Unlike iframes or XMLHttpRequest objects, script tags can be pointed at any URI, and JavaScript code in the response will be executed in the current HTML document. This creates a potential security risk for both servers involved, though the risk to the data provider (in our case, the Comet server) can be avoided using JSONP.

A long-polling Comet transport can be created by dynamically creating script elements, and setting their source to the location of the Comet server, which then sends back JavaScript (or JSONP) with some event as its payload. Each time the script request is completed, the browser opens a new one, just as in the XHR long polling case. This method has the advantage of being cross-browser while still allowing cross-domain implementations.

==Alternatives==
Browser-native technologies are inherent in the term Comet.
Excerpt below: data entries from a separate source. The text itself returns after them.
Lemma decode_comp_out c : Utf8.ascii c -> blen (out_comp c) < 2 ^ 32 -> reads decode_comp (out_comp c) (Utf8.chars c).
Proof.
  intros Hc Hl rest. unfold decode_comp, out_comp in *. rewrite <- app_assoc, in_u32_out by apply cast_unsigned_u32.
  rewrite in_opaque_out by lens. by rewrite Utf8.lossy_ascii.
Qed.

Lemma skip_comp_out c v : blen (out_u32 v ++ out_opaque c) < 2 ^ 32 -> is_u32 v ->
  reads skip_comp (out_u32 v ++ out_opaque c) tt.
Proof. intros Hl Hv rest. unfold skip_comp. by rewrite <- app_assoc, in_u32_out, in_opaque_out by lens. Qed.

Lemma try_new_ascii nt comps :
  Forall Utf8.ascii comps -> try_new nt (map Utf8.chars comps) = Some (PrincipalName.mkName nt comps).
Proof.
  intros Hc. unfold try_new. replace (forallb _ _) with true.
  - do 2 f_equal. rewrite map_map. induction Hc as [|c l Hc _ IH]; cbn; [done|]. by rewrite Utf8.as_bytes_chars, IH.
  - symmetry. apply forallb_forall. intros x Hx%in_map_iff. destruct Hx as (c & <- & Hx).
    apply forallb_forall. intros y Hy%in_map_iff. destruct Hy as (z & <- & Hz).
    apply Z.ltb_lt. rewrite List.Forall_forall in Hc. specialize (Hc _ Hx). unfold Utf8.ascii in Hc.
    rewrite List.Forall_forall in Hc. by apply Hc.
Qed.

Lemma comp_len c : 8 <= blen (out_comp c).
Proof. unfold out_comp. lens. Qed.

Lemma decode_princ_out n r :
  wf_name n r -> blen (encode_princ n r) < 2 ^ 32 -> reads decode_princ (encode_princ n r) (n, r).
Proof.
  intros (Ht & Hc & Hr) Hl rest. unfold decode_princ, encode_princ in *.
  assert (blen r < 2 ^ 32 /\ blen (flat_map out_comp (PrincipalName.name_string n)) < 2 ^ 32) as [Hl1 Hl2]
    by (split; lens).
  rewrite List.Forall_forall in Hc. rewrite <- !app_assoc, in_opaque_out by done. rewrite (app_assoc (out_count _)).
  rewrite (counted_small 8 decode_comp out_comp Utf8.chars); [|done|intros c _; apply comp_len|].
  2: { intros c Hin Hcl. apply decode_comp_out; [by apply Hc|done]. }
  rewrite in_u32_out by apply cast_unsigned_u32. rewrite try_new_ascii by (by apply List.Forall_forall).
  cbn [ok_or]. rewrite cast_signed_unsigned, Utf8.from_utf8_lossy_str by done. by destruct n.
Qed.

Lemma skip_princ_out n r : blen (encode_princ n r) < 2 ^ 32 -> reads skip_princ (encode_princ n r) tt.
Proof.
  intros Hl rest. unfold skip_princ, encode_princ in *.
  assert (blen r < 2 ^ 32 /\ blen (flat_map out_comp (PrincipalName.name_string n)) < 2 ^ 32) as [Hl1 Hl2]
    by (split; lens).
  rewrite <- !app_assoc, in_opaque_out by done. rewrite (app_assoc (out_count _)).
  rewrite (counted_small 8 skip_comp out_comp (fun _ => tt)); [|done|intros c _; apply comp_len|].
  2: { intros c Hin Hcl. by apply skip_comp_out, cast_unsigned_u32. }
  by rewrite in_u32_out by apply cast_unsigned_u32.
Qed.

Lemma i16_kept t : is_i16 t -> i16_or_zero (cast_signed (cast_unsigned t)) = t.
Proof.
  unfold is_i16. intros Ht. rewrite cast_signed_unsigned by (unfold is_i32; lia). unfold i16_or_zero.
  by rewrite (proj2 (Z.leb_le _ _)), (proj2 (Z.ltb_lt _ _)) by lia.
Qed.

(** A key as it is written: its version, number, types and contents. *)
Definition key_bytes (ver kv : Z) (ts : list Z) (cs : list bytes) : bytes :=
  out_u32 ver ++ out_u32 kv ++ out_count (length ts) ++ flat_map out_u32 ts ++
  out_count (length cs) ++ flat_map out_opaque cs.

Lemma key_bytes_read {A} (check : Z -> res unit) ver kv ts cs (rd : Z -> Z -> list Z -> list bytes -> bytes -> res (A * bytes)) rest :
  is_u32 ver -> is_u32 kv -> check kv = Ok tt -> Forall is_u32 ts -> blen (key_bytes ver kv ts cs) < 2 ^ 32 ->
  (let? (v, b) := in_u32 (key_bytes ver kv ts cs ++ rest) in
   let? (k, b) := in_u32 b in
   let? _ := check k in
   let? (t, b) := counted 4 in_u32 b in
   let? (c, b) := counted 4 in_opaque b in rd v k t c b) = rd ver kv ts cs rest.
Proof.
  intros Hv Hk Hc Ht Hl. unfold key_bytes in *. assert (blen (flat_map out_u32 ts) < 2 ^ 32 /\ blen (flat_map out_opaque cs) < 2 ^ 32)
    as [Hl1 Hl2] by (split; lens).
  rewrite <- !app_assoc, !in_u32_out by done. rewrite Hc, (app_assoc (out_count (length ts))).
  rewrite (counted_same 4 in_u32 out_u32); [|done|intros x _; lens|].
  2: { intros x Hx _. apply in_u32_out. rewrite List.Forall_forall in Ht. by apply Ht. }
  rewrite (app_assoc (out_count (length cs))).
  rewrite (counted_same 4 in_opaque out_opaque); [done|done|intros x _; lens|].
  intros x Hx Hxl. apply in_opaque_out. lens.
Qed.

Lemma skip_key_bytes ver kv ts cs :
  is_u32 ver -> is_u32 kv -> Forall is_u32 ts -> blen (key_bytes ver kv ts cs) < 2 ^ 32 ->
  reads skip_key (key_bytes ver kv ts cs) tt.
Proof.
  intros Hv Hk Ht Hl rest. by apply (key_bytes_read (fun _ => Ok tt) ver kv ts cs (fun _ _ _ _ b => Ok (tt, b))).
Qed.

Lemma out_key_raw_bytes k :
  exists ts cs, out_key_raw k = key_bytes (ok_ver k) (ok_kvno k) ts cs /\ Forall is_u32 ts /\
    (wf_raw k -> two 0 (map (fun t => i16_or_zero (cast_signed t)) ts) = ok_types k /\ two [] cs = ok_contents k).
Proof.
  destruct k as [ver kv [t0 t1] [c0 c1]]. unfold out_key_raw, wf_raw. cbn [ok_ver ok_kvno ok_types ok_contents fst snd].
  destruct (decide (ver < 2)).
  - replace (Z.to_nat _) with 1%nat by lia. exists [cast_unsigned t0], [c0]. split_and!; [done| |].
    + repeat constructor; apply cast_unsigned_u32.
    + intros (_ & _ & H0 & _ & H). destruct H as [-> ->]; [done|]. cbn. by rewrite i16_kept.
  - replace (Z.to_nat _) with 2%nat by lia. exists [cast_unsigned t0; cast_unsigned t1], [c0; c1]. split_and!; [done| |].
    + repeat constructor; apply cast_unsigned_u32.
    + intros (_ & _ & H0 & H1 & _). cbn. by rewrite !i16_kept.
Qed.

Lemma decode_key_raw_out k :
  wf_raw k -> blen (out_key_raw k) < 2 ^ 32 -> reads decode_key_raw (out_key_raw k) k.
Proof.
  intros Hw Hl rest. destruct (out_key_raw_bytes k) as (ts & cs & E & Ht & Hk). destruct (Hk Hw) as [Hts Hcs].
  destruct Hw as (Hv & Hn & _). rewrite E in *. unfold decode_key_raw.
  rewrite (key_bytes_read (fun kv => if kv <? 2 ^ 16 then Ok tt else Err (Invalid "iprop key data kvno")) _ _ ts cs
    (fun ver kv ts cs b => Ok (mkOsaKey (try_from_or 16 ver U16_MAX) kv
       (two 0 (map (fun t => i16_or_zero (cast_signed t)) ts)) (two [] cs), b))); [|unfold is_u32; lia..| |done|done].
  - rewrite Hts, Hcs. unfold try_from_or. rewrite (proj2 (Z.ltb_lt _ _)) by lia. by destruct k.
  - by rewrite (proj2 (Z.ltb_lt _ _)) by lia.
Qed.

Lemma skip_key_raw_out k :
  wf_raw k -> blen (out_key_raw k) < 2 ^ 32 -> reads skip_key (out_key_raw k) tt.
Proof.
  intros Hw Hl. destruct (out_key_raw_bytes k) as (ts & cs & E & Ht & _). destruct Hw as (Hv & Hn & _).
  rewrite E in *. apply skip_key_bytes; [unfold is_u32; lia..|done|done].
Qed.

Lemma key_raw_len k : 16 <= blen (out_key_raw k).
Proof. destruct (out_key_raw_bytes k) as (ts & cs & -> & _ & _). unfold key_bytes. lens. Qed.

(** A step of a reader that succeeds, with more input after it. *)
Ltac read_step :=
  match goal with
  | |- context [match ?rd ?r with Ok _ => _ | Err _ => _ end = Ok _] =>
      let H := fresh "Hx" in
      destruct (rd r) as [[? ?]|] eqn:H; [|done];
      first [apply in_opaque_local in H as [_ H] | apply in_u32_local in H as [_ H]
            | apply in_bool_local in H as [_ H] | apply (counted_local _ _ (local_weak _ skip_val_local)) in H as [_ H]
            | apply (counted_local _ _ (local_weak _ in_opaque_local)) in H as [_ H]]
  end.

(** No update is the beginning of another. *)
Lemma walk_prefix b l x :
  walk_incr_update b = Ok l -> x <> [] -> walk_incr_update (b ++ x) = Err (Invalid "bytes past the update").
Proof.
  intros Hw Hx0. revert Hw. unfold walk_incr_update at 1. read_step. destruct (ok_or _ _) eqn:Hu; [|done].
  do 8 read_step. match goal with |- context [match ?r with [] => _ | _ => _ end] => destruct r; [|done] end. intros _.
  unfold walk_incr_update. rewrite Hx, Hu, Hx1, Hx2, Hx3, Hx4, Hx5, Hx6, Hx7, Hx8. by destruct x.
Qed.

(** ** Whole updates *)

Section Wrapped.
Context {Prim : Primitives} {E : Type} (wrap : nat -> bytes -> result E bytes) (mkey : Key.ProtocolKey).

(** What is wrapped unwraps under the master key. *)
Context (Hwrap : forall i raw enc, wrap i raw = Ok enc -> blen raw <= 0x7fff -> Ops.kdb_decrypt_key mkey enc = Ok raw).

Lemma iana_read e :
  match EType.from_iana (EType.to_iana e) with Ok e => Ok e | Err _ => EType.known (EType.to_iana e) end = Ok e.
Proof using. by destruct e. Qed.

Lemma out_key_bytes k i enc :
  sendable k -> wrap i (Key.as_bytes (key k)) = Ok enc ->
  exists ver ts cs, out_key k enc = key_bytes ver (kvno k) ts cs /\ is_u32 ver /\ Forall is_u32 ts /\
    read_key (Some mkey) ver (kvno k) (map cast_signed ts) cs = Ok (Some k).
Proof using Hwrap.
  destruct k as [e kk kv st sl]. intros (Hv & Hw & He & Hs) Hk. cbn in Hv, Hw, He, Hs, Hk.
  apply Hwrap in Hk; [|unfold Key.wf, blen in *; rewrite Hw; destruct (Key.etype kk); cbn; lia].
  assert (is_i32 (EType.to_iana e) /\ 0 <= EType.to_iana e) as [He1 He2] by (destruct e; cbn; unfold is_i32; lia).
  assert (is_u32 (EType.to_iana e) /\ cast_signed (EType.to_iana e) = EType.to_iana e) as [He3 He4].
  { unfold is_i32, is_u32, cast_signed in *. rewrite (proj2 (Z.ltb_lt _ _)) by lia. lia. }
  assert ((U16_MAX <? kv) = false) as Hkv by (unfold U16_MAX; lia).
  unfold out_key. cbn [ke_etype key kvno salt_type kdb_salt]. rewrite (proj2 (Z.leb_le _ _)) by done. subst e.
  destruct st as [t|], sl as [s|]; try done.
  - exists 2, [EType.to_iana (Key.etype kk); cast_unsigned t], [enc; s]. split_and!.
    + unfold key_bytes. cbn [length flat_map]. by rewrite !app_nil_r, <- !app_assoc.
    + unfold is_u32; lia.
    + repeat constructor; [apply He3..|apply cast_unsigned_u32|apply cast_unsigned_u32].
    + unfold read_key. cbn [map head]. rewrite Hkv, He4, iana_read, Hk. cbn [map_err].
      rewrite Key.from_bytes_of_key by done. cbn.
      by rewrite cast_signed_unsigned.
  - exists 1, [EType.to_iana (Key.etype kk)], [enc]. split_and!.
    + unfold key_bytes. cbn [length flat_map]. by rewrite !app_nil_r.
    + unfold is_u32; lia.
    + repeat constructor; apply He3.
    + unfold read_key. cbn [map head]. rewrite Hkv, He4, iana_read, Hk. cbn [map_err]. by rewrite Key.from_bytes_of_key.
Qed.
Attempts to improve non-polling HTTP communication have come from multiple sides:

- The HTML 5 specification produced by the Web Hypertext Application Technology Working Group (WHATWG) specifies so called server-sent events, which defines a new JavaScript interface EventSource and a new MIME type text/event-stream.
- The HTML 5 WebSocket API specifies a method for creating a persistent connection with a server and receiving messages via an onmessage callback.
- The Bayeux protocol by the Dojo Foundation. It leaves browser-specific transports in place, and defines a higher-level protocol for communication between browser and server, with the aim of allowing re-use of client-side JavaScript code with multiple Comet servers, and allowing the same Comet server to communicate with multiple client-side JavaScript implementations. Bayeux is based on a publish/subscribe model, so servers supporting Bayeux have publish/subscribe built-in.
- The BOSH protocol by the XMPP standards foundation. It emulates a bidirectional stream between the browser and server by using two synchronous HTTP connections.
- The JSONRequest object, proposed by Douglas Crockford, would be an alternative to the XHR object.
- Use of plugins, such as Java applets or the proprietary Adobe Flash (using RTMP protocol for data streaming to Flash applications). These have the advantage of working identically across all browsers with the appropriate plugin installed and need not rely on HTTP connections, but the disadvantage of requiring the plugin to be installed
- Google announced a new Channel API for Google App Engine, implementing a Comet-like API with the help of a client JavaScript library on the browser. This API has been deprecated.